(Collected data)
────────────────
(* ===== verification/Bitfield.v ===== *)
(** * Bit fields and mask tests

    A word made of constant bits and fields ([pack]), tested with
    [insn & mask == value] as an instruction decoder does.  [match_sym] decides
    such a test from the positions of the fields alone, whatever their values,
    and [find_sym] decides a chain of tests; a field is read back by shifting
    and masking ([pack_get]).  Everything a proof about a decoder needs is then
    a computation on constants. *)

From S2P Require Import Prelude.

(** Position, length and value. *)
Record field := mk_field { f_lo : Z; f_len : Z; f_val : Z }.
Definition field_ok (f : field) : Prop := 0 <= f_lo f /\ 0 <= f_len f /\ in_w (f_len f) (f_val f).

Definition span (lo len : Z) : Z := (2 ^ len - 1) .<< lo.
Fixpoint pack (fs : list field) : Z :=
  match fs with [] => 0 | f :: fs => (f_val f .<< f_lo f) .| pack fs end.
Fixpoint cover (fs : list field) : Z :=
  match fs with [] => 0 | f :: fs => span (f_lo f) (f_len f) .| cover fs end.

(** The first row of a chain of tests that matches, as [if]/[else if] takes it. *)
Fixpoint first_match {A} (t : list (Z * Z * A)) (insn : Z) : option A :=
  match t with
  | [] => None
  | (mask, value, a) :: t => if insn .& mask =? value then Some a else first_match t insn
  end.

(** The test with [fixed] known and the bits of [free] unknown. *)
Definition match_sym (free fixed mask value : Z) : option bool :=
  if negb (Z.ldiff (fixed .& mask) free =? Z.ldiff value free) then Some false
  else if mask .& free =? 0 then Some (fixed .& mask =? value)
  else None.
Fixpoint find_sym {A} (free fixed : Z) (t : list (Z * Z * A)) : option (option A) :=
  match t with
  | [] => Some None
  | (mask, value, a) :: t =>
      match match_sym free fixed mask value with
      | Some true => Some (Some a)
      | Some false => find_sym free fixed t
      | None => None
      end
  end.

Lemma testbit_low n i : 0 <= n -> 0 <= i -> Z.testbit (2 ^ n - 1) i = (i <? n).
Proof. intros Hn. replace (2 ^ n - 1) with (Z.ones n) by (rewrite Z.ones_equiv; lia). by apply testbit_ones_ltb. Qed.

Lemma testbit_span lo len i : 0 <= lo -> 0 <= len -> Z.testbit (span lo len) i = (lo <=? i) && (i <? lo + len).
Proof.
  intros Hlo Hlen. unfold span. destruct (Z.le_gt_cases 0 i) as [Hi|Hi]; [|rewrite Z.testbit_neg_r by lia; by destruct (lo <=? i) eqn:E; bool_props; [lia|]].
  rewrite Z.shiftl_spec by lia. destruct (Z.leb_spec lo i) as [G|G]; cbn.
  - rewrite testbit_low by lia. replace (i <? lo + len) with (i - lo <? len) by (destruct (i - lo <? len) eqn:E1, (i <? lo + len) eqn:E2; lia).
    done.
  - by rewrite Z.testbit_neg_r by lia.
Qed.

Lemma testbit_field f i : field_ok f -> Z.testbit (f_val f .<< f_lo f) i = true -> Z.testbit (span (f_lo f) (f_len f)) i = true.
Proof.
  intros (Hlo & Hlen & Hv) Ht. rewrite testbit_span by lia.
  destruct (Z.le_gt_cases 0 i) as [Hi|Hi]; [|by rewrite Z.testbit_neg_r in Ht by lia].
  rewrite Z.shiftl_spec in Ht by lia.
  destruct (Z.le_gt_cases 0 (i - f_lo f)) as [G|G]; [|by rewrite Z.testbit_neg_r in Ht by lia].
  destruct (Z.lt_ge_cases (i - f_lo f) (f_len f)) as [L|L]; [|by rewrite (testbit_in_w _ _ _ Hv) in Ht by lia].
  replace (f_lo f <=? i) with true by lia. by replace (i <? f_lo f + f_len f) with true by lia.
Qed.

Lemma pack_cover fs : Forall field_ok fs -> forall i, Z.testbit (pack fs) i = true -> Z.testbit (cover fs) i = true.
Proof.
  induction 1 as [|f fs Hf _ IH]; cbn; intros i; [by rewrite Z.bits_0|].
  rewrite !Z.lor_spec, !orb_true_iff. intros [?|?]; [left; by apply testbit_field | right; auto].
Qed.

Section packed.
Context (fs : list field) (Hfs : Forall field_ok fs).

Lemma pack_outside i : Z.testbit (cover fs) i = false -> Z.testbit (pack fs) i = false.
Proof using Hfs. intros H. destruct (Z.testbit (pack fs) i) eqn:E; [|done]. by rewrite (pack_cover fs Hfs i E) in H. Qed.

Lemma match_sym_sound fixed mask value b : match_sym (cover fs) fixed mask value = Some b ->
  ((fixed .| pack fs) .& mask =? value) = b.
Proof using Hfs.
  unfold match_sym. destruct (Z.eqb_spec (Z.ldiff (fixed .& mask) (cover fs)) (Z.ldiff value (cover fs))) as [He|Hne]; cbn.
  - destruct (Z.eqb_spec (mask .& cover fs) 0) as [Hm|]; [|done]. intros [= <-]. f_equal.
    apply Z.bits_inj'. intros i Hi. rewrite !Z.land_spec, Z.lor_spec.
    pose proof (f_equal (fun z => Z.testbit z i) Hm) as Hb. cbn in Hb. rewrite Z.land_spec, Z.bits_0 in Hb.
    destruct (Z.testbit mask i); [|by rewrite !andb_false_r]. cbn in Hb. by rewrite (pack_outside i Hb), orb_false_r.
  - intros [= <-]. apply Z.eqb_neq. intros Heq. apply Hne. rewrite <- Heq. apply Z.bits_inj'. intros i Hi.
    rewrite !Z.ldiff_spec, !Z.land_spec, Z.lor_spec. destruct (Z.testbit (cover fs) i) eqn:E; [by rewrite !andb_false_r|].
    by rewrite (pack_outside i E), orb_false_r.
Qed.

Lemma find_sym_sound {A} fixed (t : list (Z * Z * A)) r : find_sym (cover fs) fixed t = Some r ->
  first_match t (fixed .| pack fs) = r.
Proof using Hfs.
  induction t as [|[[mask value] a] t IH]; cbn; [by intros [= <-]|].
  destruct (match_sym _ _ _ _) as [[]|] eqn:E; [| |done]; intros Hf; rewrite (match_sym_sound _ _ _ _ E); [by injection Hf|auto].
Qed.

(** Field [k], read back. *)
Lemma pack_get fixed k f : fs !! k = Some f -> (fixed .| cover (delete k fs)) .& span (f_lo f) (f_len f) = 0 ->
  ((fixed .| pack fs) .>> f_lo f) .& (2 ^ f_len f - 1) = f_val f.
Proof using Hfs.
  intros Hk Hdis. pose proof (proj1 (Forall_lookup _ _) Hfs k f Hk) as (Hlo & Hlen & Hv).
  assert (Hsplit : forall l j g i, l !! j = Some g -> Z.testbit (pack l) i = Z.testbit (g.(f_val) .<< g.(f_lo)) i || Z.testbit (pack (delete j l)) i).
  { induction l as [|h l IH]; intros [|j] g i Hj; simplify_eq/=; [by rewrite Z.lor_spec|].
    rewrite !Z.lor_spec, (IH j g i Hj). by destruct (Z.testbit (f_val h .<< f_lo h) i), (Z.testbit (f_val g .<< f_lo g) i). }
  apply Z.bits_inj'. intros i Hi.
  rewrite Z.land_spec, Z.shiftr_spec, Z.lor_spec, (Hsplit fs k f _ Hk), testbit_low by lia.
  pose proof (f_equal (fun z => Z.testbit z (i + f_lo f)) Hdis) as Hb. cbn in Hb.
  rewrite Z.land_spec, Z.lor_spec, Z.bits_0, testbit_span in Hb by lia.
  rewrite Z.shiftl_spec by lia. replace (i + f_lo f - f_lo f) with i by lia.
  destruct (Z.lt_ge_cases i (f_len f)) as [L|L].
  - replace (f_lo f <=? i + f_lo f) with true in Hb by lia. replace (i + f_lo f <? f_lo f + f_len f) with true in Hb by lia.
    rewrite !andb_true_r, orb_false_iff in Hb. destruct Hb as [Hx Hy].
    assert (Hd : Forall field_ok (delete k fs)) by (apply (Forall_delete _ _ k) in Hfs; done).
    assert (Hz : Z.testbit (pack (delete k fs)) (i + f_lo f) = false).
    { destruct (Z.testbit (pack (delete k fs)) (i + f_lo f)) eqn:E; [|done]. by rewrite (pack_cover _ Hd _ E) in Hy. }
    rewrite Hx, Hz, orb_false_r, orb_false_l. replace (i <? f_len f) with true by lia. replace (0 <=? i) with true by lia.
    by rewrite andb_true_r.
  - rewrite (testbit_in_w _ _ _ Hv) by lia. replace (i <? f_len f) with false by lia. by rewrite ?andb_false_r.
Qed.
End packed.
────────────────
Search the data for "chain". Copy each line that has it.

    and [find_sym] decides a chain of tests; a field is read back by shifting
(** The first row of a chain of tests that matches, as [if]/[else if] takes it. *)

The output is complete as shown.